Il y a trois ans, Alessandro Guagni était en vacances en Toscane, quand il est tombé sur le stand d’un agriculteur qui vendait un produit qu’il n’avait jamais vu auparavant, une variété d’ail appelée «aglione». Il raconte au Guardian:

«C’était très gros. Un bulbe pesait entre 300 et 800 grammes, presque dix fois plus gros que de l’ail normal. Le goût était très bon et très léger, alors nous avons pensé à la possibilité de le réintroduire sur le marché.»

Avec son ami Lorenzo Bianchi, il décide alors de relancer la production. «Nous avons pensé que c’était un exemple typique de l’excellence italienne qui a été oubliée. Pourquoi? Parce que personne ne le connaît et personne ne le demande», dit Bianchi.

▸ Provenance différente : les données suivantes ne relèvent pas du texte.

(* ===== verification/ScanMap.v ===== *)
(** * The scan mapping: row groups into lanes, lanes into batches

    [planner/translator/scan_mapping/partition.rs].  Contiguous chunks of the surviving row groups,
    each as near its share of the rows as stopping between groups allows, and within a chunk the
    batches the mode asks for.  Row and byte counts are unbounded [N]: they are sizes of one file. *)
From stdpp Require Import strings.
From S2P Require Import Prelude Interval PlanIR PlanCommon PlanNodes.
Open Scope N_scope.

Definition abs_diff (a b : N) : N := if b <=? a then a - b else b - a.
Definition div_ceil (a b : N) : N := a / b + (if 0 <? a mod b then 1 else 0).

(** ** The chunks.  [index] is where the lane stands in the survivors, [start] where it began. *)
Fixpoint chunk_end (want : N) (start : nat) (rest : list RowGroupMeta) (index : nat) (got : N) :
    nat * N :=
  match rest with
  | [] => (index, got)
  | group :: rest =>
      let next := got + rg_rows group in
      if (start <? index)%nat && (abs_diff got want <=? abs_diff next want) then (index, got)
      else chunk_end want start rest (S index) next
  end.

Fixpoint chunks_from (survivors : list RowGroupMeta) (total : N) (lanes_left index : nat) (taken : N) :
    list (nat * nat) :=
  match lanes_left with
  | O => []
  | S more =>
      let want := div_ceil (total - taken) (N.of_nat lanes_left) in
      let '(end_, got) := chunk_end want index (drop index survivors) index 0 in
      (index, end_) :: chunks_from survivors total more end_ (taken + got)
  end.

Definition total_rows (groups : list RowGroupMeta) : N := sumN (map rg_rows groups).

Definition balanced_chunks (survivors : list RowGroupMeta) (n_partitions : nat) : list (nat * nat) :=
  chunks_from survivors (total_rows survivors) n_partitions 0 0.

(** ** The batches of a chunk *)
Fixpoint pack (target : N) (chunk : list RowGroupMeta) (current : list nat) (bytes : N) :
    list (list nat) :=
  match chunk with
  | [] => if bool_decide (current = []) then [] else [current]
  | group :: chunk =>
      if negb (bool_decide (current = [])) && (target <? bytes + rg_bytes group)
      then current :: pack target chunk [rg_index group] (rg_bytes group)
      else pack target chunk (current ++ [rg_index group]) (bytes + rg_bytes group)
  end.

Definition batches_of (chunk : list RowGroupMeta) (batching : Batching) : list (list nat) :=
  match chunk with
  | [] => []
  | _ =>
      match batching with
      | Off => [map rg_index chunk]
      | PerRowGroup => map (fun g => [rg_index g]) chunk
      | Sized target => pack target chunk [] 0
      end
  end.

Definition partition (survivors : list RowGroupMeta) (n_partitions : nat) (batching : Batching) :
    PlanResult (list (list (list nat))) :=
  ensure (negb (bool_decide (survivors = [])))
    (Invalid "no surviving row groups: what an empty scan means is the caller's decision") ≫= fun _ =>
  ensure (negb (n_partitions =? 0)%nat)
    (Invalid "a source needs at least one lane to emit into") ≫= fun _ =>
  Ok (map (fun '(start, end_) => batches_of (take (end_ - start) (drop start survivors)) batching)
       (balanced_chunks survivors n_partitions)).

(** ** Where a chunk ends *)
Lemma chunk_end_ok want start rest index got end_ taken :
  chunk_end want start rest index got = (end_, taken) ->
  (index <= end_ <= index + length rest)%nat /\ taken = got + total_rows (take (end_ - index) rest).
Proof.
  revert index got. induction rest as [|group rest IH]; intros index got; cbn [chunk_end].
  - intros [= <- <-]. rewrite Nat.sub_diag. unfold total_rows. cbn. rewrite sumN_nil. split; lia.
  - destruct (_ && _).
    + intros [= <- <-]. rewrite Nat.sub_diag. unfold total_rows. cbn. rewrite sumN_nil. split; lia.
    + intros [Hle ->]%IH. split; [cbn; lia|].
      replace (end_ - index)%nat with (S (end_ - S index)) by lia. cbn [take].
      unfold total_rows. cbn [map]. rewrite sumN_cons. lia.
Qed.

Lemma abs_diff_add a b : abs_diff a (a + b) = b.
Proof. unfold abs_diff. destruct (N.leb_spec (a + b) a); lia. Qed.

(** With no empty row group, a lane whose share is everything left takes it. *)
Lemma chunk_end_all want start rest index got :
  Forall (fun group => rg_rows group <> 0) rest -> want = got + total_rows rest ->
  chunk_end want start rest index got = ((index + length rest)%nat, want).
Proof.
  intros Hpos. revert index got. induction Hpos as [|group rest Hg Hpos IH]; intros index got ->.
  - unfold total_rows. cbn. rewrite sumN_nil. f_equal; lia.
  - unfold total_rows in *. cbn [map chunk_end length]. rewrite sumN_cons.
    assert (Hcmp : abs_diff got (got + (rg_rows group + sumN (map rg_rows rest)))
      <=? abs_diff (got + rg_rows group) (got + (rg_rows group + sumN (map rg_rows rest))) = false).
    { rewrite N.add_assoc, !abs_diff_add, <- N.add_assoc, abs_diff_add. apply N.leb_gt. lia. }
    rewrite Hcmp, andb_false_r, IH; cbn [map]; rewrite sumN_cons; [f_equal; lia|lia].
Qed.

Lemma div_ceil_1 a : div_ceil a 1 = a.
Proof. unfold div_ceil. rewrite N.div_1_r, N.mod_1_r. cbn. lia. Qed.

Definition slice (survivors : list RowGroupMeta) (range : nat * nat) : list RowGroupMeta :=
  take (range.2 - range.1) (drop range.1 survivors).

Lemma chunks_cover survivors total lanes_left index taken :
  Forall (fun group => rg_rows group <> 0) survivors ->
  total = taken + total_rows (drop index survivors) -> (index <= length survivors)%nat ->
  (0 < lanes_left)%nat ->
  concat (map (slice survivors) (chunks_from survivors total lanes_left index taken)) = drop index survivors.
Proof.
  intros Hpos. revert index taken. induction lanes_left as [|more IH]; intros index taken Ht Hi Hl; [lia|].
  cbn [chunks_from]. destruct (chunk_end _ index _ index 0) as [end_ got] eqn:Hend.
  cbn [map concat]. unfold slice at 1. cbn [fst snd].
  destruct more as [|more].
  - rewrite Ht in Hend.
    rewrite (N.add_comm taken), N.add_sub in Hend. change (N.of_nat 1) with 1 in Hend.
    rewrite div_ceil_1 in Hend.
    rewrite chunk_end_all in Hend; [|by apply Forall_drop|lia]. injection Hend as <- _.
    cbn. rewrite app_nil_r, length_drop. apply take_ge. rewrite length_drop. lia.
  - apply chunk_end_ok in Hend as [Hle ->]. rewrite length_drop in Hle.
    rewrite IH; [| |lia|lia].
    + rewrite <- (take_drop (end_ - index) (drop index survivors)) at 2. f_equal.
      rewrite drop_drop. f_equal. lia.
    + rewrite Ht, <- (take_drop (end_ - index) (drop index survivors)) at 1.
      unfold total_rows. rewrite map_app, sumN_app, drop_drop.
      replace (index + (end_ - index))%nat with end_ by lia. lia.
Qed.

Lemma chunks_length survivors total lanes_left index taken :
  length (chunks_from survivors total lanes_left index taken) = lanes_left.
Proof.
  revert index taken. induction lanes_left as [|more IH]; intros index taken; [done|].
  cbn [chunks_from]. destruct (chunk_end _ _ _ _ _). cbn. by rewrite IH.
Qed.

(** ** What a batch may be *)
Definition total_bytes (groups : list RowGroupMeta) : N := sumN (map rg_bytes groups).

Definition batch_fits (batching : Batching) (batch : list RowGroupMeta) : Prop :=
  match batching with
  | Off => True
  | PerRowGroup => length batch = 1%nat
  | Sized target => length batch = 1%nat \/ total_bytes batch <= target
  end.

(** As many groups as fit: the first group of the next batch would have taken the batch before it
    past the target. *)
Definition lane_filled (batching : Batching) (lane : list (list RowGroupMeta)) : Prop :=
  match batching with
  | Sized target => forall i batch group rest,
      lane !! i = Some batch -> lane !! S i = Some (group :: rest) ->
      target < total_bytes batch + rg_bytes group
  | _ => True
  end.

Lemma lane_filled_cons target batch lane :
  (forall group rest, lane !! 0%nat = Some (group :: rest) -> target < total_bytes batch + rg_bytes group) ->
  lane_filled (Sized target) lane -> lane_filled (Sized target) (batch :: lane).
Proof.
  intros Hhead Hlane [|i] b group rest Hb Hn.
  - injection Hb as <-. by eapply Hhead.
  - by eapply (Hlane i).
Qed.

Lemma pack_ok target chunk current :
  (current = [] \/ batch_fits (Sized target) current) ->
  exists batches, pack target chunk (map rg_index current) (total_bytes current) = map (map rg_index) batches
    /\ concat batches = current ++ chunk
    /\ Forall (fun b => b <> [] /\ batch_fits (Sized target) b) batches
    /\ lane_filled (Sized target) batches.
Proof.
  revert current. induction chunk as [|group chunk IH]; intros current Hcur; cbn [pack].
  - destruct current as [|g current]; cbn.
    + by exists [].
    + exists [g :: current]. cbn. rewrite app_nil_r. split_and!; [done..| |].
      * apply Forall_singleton. split; [done|]. by destruct Hcur.
      * by intros [|i].
  - destruct (negb (bool_decide (map rg_index current = [])) && _) eqn:Hfull.
    + apply andb_true_iff in Hfull as [Hne Hover%N.ltb_lt].
      destruct (IH [group]) as (batches & Hp & Hc & Hf & Hfill); [by right; left|].
      unfold total_bytes in Hp. cbn [map] in Hp. rewrite sumN_cons, sumN_nil, N.add_0_r in Hp.
      exists (current :: batches). rewrite Hp. cbn [map concat]. rewrite Hc. split_and!; [done|done| |].
      * constructor; [|done]. destruct current as [|g current]; [done|]. split; [done|]. by destruct Hcur.
      * apply lane_filled_cons; [|done]. intros g rest Hg.
        destruct batches as [|b batches]; [done|]. injection Hg as ->. by injection Hc as -> _.
    + assert (Hnext : batch_fits (Sized target) (current ++ [group])).
      { apply andb_false_iff in Hfull as [He|Hsmall].
        - left. destruct current; [done|]. by rewrite bool_decide_false in He.
        - right. apply N.ltb_ge in Hsmall. unfold total_bytes in *.
          rewrite map_app, sumN_app. cbn [map]. rewrite sumN_cons, sumN_nil. lia. }
      destruct (IH (current ++ [group])) as (batches & Hp & Hc & Hf & Hfill); [by right|].
      unfold total_bytes in Hp. rewrite !map_app, sumN_app in Hp. cbn [map] in Hp.
      rewrite sumN_cons, sumN_nil, N.add_0_r in Hp. exists batches.
      rewrite Hc, <- app_assoc. by split_and!.
Qed.

Lemma batches_of_ok chunk batching :
  exists batches, batches_of chunk batching = map (map rg_index) batches /\ concat batches = chunk
    /\ Forall (fun b => b <> [] /\ batch_fits batching b) batches
    /\ lane_filled batching batches
    /\ (batching = Off -> (length batches <= 1)%nat).
Proof.
  destruct chunk as [|g chunk]; [exists []; split_and!; [done|done|constructor|by destruct batching|intros _; cbn; lia]|].
  destruct batching as [| |target]; cbn [batches_of].
  - exists [g :: chunk]. cbn. rewrite app_nil_r. split_and!; [done..| |done|intros _; lia]. by apply Forall_singleton.
  - exists (map (fun g => [g]) (g :: chunk)). rewrite map_map. split_and!; [done| |by apply Forall_map, Forall_true|done|done].
    clear. induction (g :: chunk) as [|x l IH]; [done|]. cbn. by rewrite IH.
  - destruct (pack_ok target (g :: chunk) []) as (batches & Hp & Hc & Hf & Hfill); [by left|].
    by exists batches.
Qed.

Lemma chunks_split survivors batching chunks :
  exists split,
    map (fun '(start, end_) => batches_of (take (end_ - start) (drop start survivors)) batching) chunks
      = map (map (map rg_index)) split
    /\ concat (concat split) = concat (map (slice survivors) chunks) /\ length split = length chunks
    /\ Forall (Forall (fun batch => batch <> [] /\ batch_fits batching batch)) split
    /\ Forall (lane_filled batching) split
    /\ (batching = Off -> Forall (fun lane => (length lane <= 1)%nat) split).
Proof.
  induction chunks as [|[s e] chunks IH]; [by exists []|].
  destruct IH as (split_ & Hl & Hc & Hn & Hf & Hfill & Hoff).
  destruct (batches_of_ok (slice survivors (s, e)) batching) as (batches & Hb & Hbc & Hbf & Hbfill & Hboff).
  exists (batches :: split_). cbn [map concat length]. rewrite concat_app, Hc, Hbc, Hn.
  unfold slice in Hb. cbn in Hb. rewrite Hb, Hl. split_and!; try done; [by constructor|by constructor|].
  intros Ho. constructor; [by apply Hboff|by apply Hoff].
Qed.

(** No batch is empty and every row group a lane reads is a survivor. *)
Lemma partition_reads_survivors survivors n_partitions batching lanes lane batch :
  partition survivors n_partitions batching = Ok lanes -> lane ∈ lanes -> batch ∈ lane ->
  batch <> [] /\ forall g, g ∈ batch -> exists group, group ∈ survivors /\ rg_index group = g.
Proof.
  unfold partition. intros Hp Hlane Hbatch. inv_ok. subst lanes.
  destruct (chunks_split survivors batching (balanced_chunks survivors n_partitions)) as (split_ & Heq & Hc & _ & Hf & _).
  rewrite Heq in Hlane. apply elem_of_map in Hlane as (lane' & -> & Hlane). apply elem_of_map in Hbatch as (b & -> & Hb).
  rewrite Forall_forall in Hf. pose proof (Hf lane' Hlane) as Hl. rewrite Forall_forall in Hl. destruct (Hl b Hb) as [Hne _].
  split; [by destruct b|]. intros g (group & -> & Hg)%elem_of_map. exists group. split; [|done].
  assert (Hin : group ∈ concat (concat split_)).
  { apply elem_of_concat. exists b. split; [|done]. apply elem_of_concat. by exists lane'. }
  rewrite Hc in Hin. apply elem_of_concat in Hin as (chunk & ([s e] & -> & _)%elem_of_map & Hin).
  unfold slice in Hin. apply elem_of_take in Hin as (i & Hi & _). rewrite lookup_drop in Hi.
  by eapply list_elem_of_lookup_2.
Qed.

(** C36: the mapping reads every surviving row group exactly once, in file order.  Where no row
    group is empty, the lanes are as many as asked for, their batches one after the other are the
    survivors, no batch is empty, and each is what the mode asks: a lane's one batch, one row
    group, or as many as fit the target, a larger one on its own: a batch of more than one is within
    the target, and the group the next batch of its lane starts with would have taken it past. *)
Theorem partition_reads_every_group survivors n_partitions batching lanes :
  Forall (fun group => rg_rows group <> 0) survivors ->
  partition survivors n_partitions batching = Ok lanes ->
  exists split, lanes = map (map (map rg_index)) split
    /\ concat (concat split) = survivors /\ length split = n_partitions
    /\ Forall (Forall (fun batch => batch <> [] /\ batch_fits batching batch)) split
    /\ Forall (lane_filled batching) split
    /\ (batching = Off -> Forall (fun lane => (length lane <= 1)%nat) split).
Proof.
  intros Hpos Hp. unfold partition in Hp. inv_ok. subst lanes.
  apply negb_true_iff, Nat.eqb_neq in E0.
  destruct (chunks_split survivors batching (balanced_chunks survivors n_partitions))
    as (split_ & -> & Hc & Hn & Hrest).
  exists split_. rewrite Hc, Hn. split_and!; [done| |apply chunks_length|apply Hrest..].
  unfold balanced_chunks. rewrite chunks_cover; [done|done|by rewrite drop_0|lia|lia].
Qed.

Definition demo_group (i : nat) (r b : N) : RowGroupMeta := {| rg_index := i; rg_rows := r; rg_bytes := b |}.
Definition demo_survivors : list RowGroupMeta :=
  [demo_group 0 100 40; demo_group 2 100 30; demo_group 3 100 90; demo_group 4 30 10; demo_group 7 100 20].

Lemma partition_reads_every_group_witness :
  partition demo_survivors 2 (Sized 64) = Ok [[[0]; [2]]; [[3]; [4; 7]]]%nat
  /\ exists split, [[[0]; [2]]; [[3]; [4; 7]]]%nat = map (map (map rg_index)) split
    /\ concat (concat split) = demo_survivors /\ length split = 2%nat
    /\ Forall (Forall (fun batch => batch <> [] /\ batch_fits (Sized 64) batch)) split
    /\ Forall (lane_filled (Sized 64)) split
    /\ (Sized 64 = Off -> Forall (fun lane => (length lane <= 1)%nat) split).
Proof.
  split; [vm_compute; reflexivity|].
  apply (partition_reads_every_group demo_survivors 2 (Sized 64)).
  - repeat constructor; discriminate.
  - vm_compute. reflexivity.
Defined.

(** An empty row group after a lane's first ends the last lane early: the groups behind it are read
    by no lane. *)
Example empty_row_group_loses_the_rest :
  partition [demo_group 0 5 1; demo_group 1 0 1; demo_group 2 7 1] 1 Off = Ok [[[0]]]%nat.
Proof. vm_compute. reflexivity. Qed.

Après avoir débusqué des graines, ce «duo romain improbable», un ingénieur et un avocat, a donc passé les trois dernières années à cultiver cette variété géante d’ail (de 5 à 10 fois plus grosse que de l’ail classique), autrefois répandue en Toscane, mais qui n’a plus été produite en grandes quantités depuis quarante ans. Ils utilisent des canards pour traquer les mauvaises herbes et pour produire de l’engrais.

«Un joyau italien retrouvé»

D'après eux, cet «aglione» a une saveur plus douce et subtile (qui déplairait peut-être aux amateurs d'ail de caractère?). Et surtout, il ne contient pas d’allicine, ce composé à l’odeur piquante. Donc, il ne donne pas mauvaise haleine, et il est est en outre plus facile à digérer que l’ail classique: ce sera l’argument marketing des deux entrepreneurs, qui ont réalisé une intervention début avril au TEDxRoma. Ils surnomment donc leur produit «KissinGarlic», «l’ail du baiser».

Quelques mois avant leur récolte, ils tentent de placer leur produit dans certains restaurants étoilés italiens, après avoir fait tester des échantillons à des chefs enthousiastes. Ils veulent positionner leur ail dans les produits hauts de gamme du pays, comme un «joyau italien retrouvé», écrit le Guardian. Et ils insistent d’ailleurs sur le fait que l’ail consommé en Italie est majoritairement produit à l’étranger, en particulier en Chine et en Espagne.

Selon la Fondation Slow Food, moins de dix producteurs cultivent encore cet «aglione della Chiana», et la plupart le font pour leur usage personnel, dans la vallée de Chiana. D’après l’organisation qui défend la biodiversité alimentaire, cet «ail géant» a «une saveur très délicate, et est souvent utilisé dans la vallée de Chiana dans un plat de pâtes typique appelé pici all’aglione». En outre, «avec l’industrialisation des années 1960, la tradition de cultiver cet ail dans un cadre familial s’est perdu, et donc aussi la tendance à l’utiliser dans la cuisine».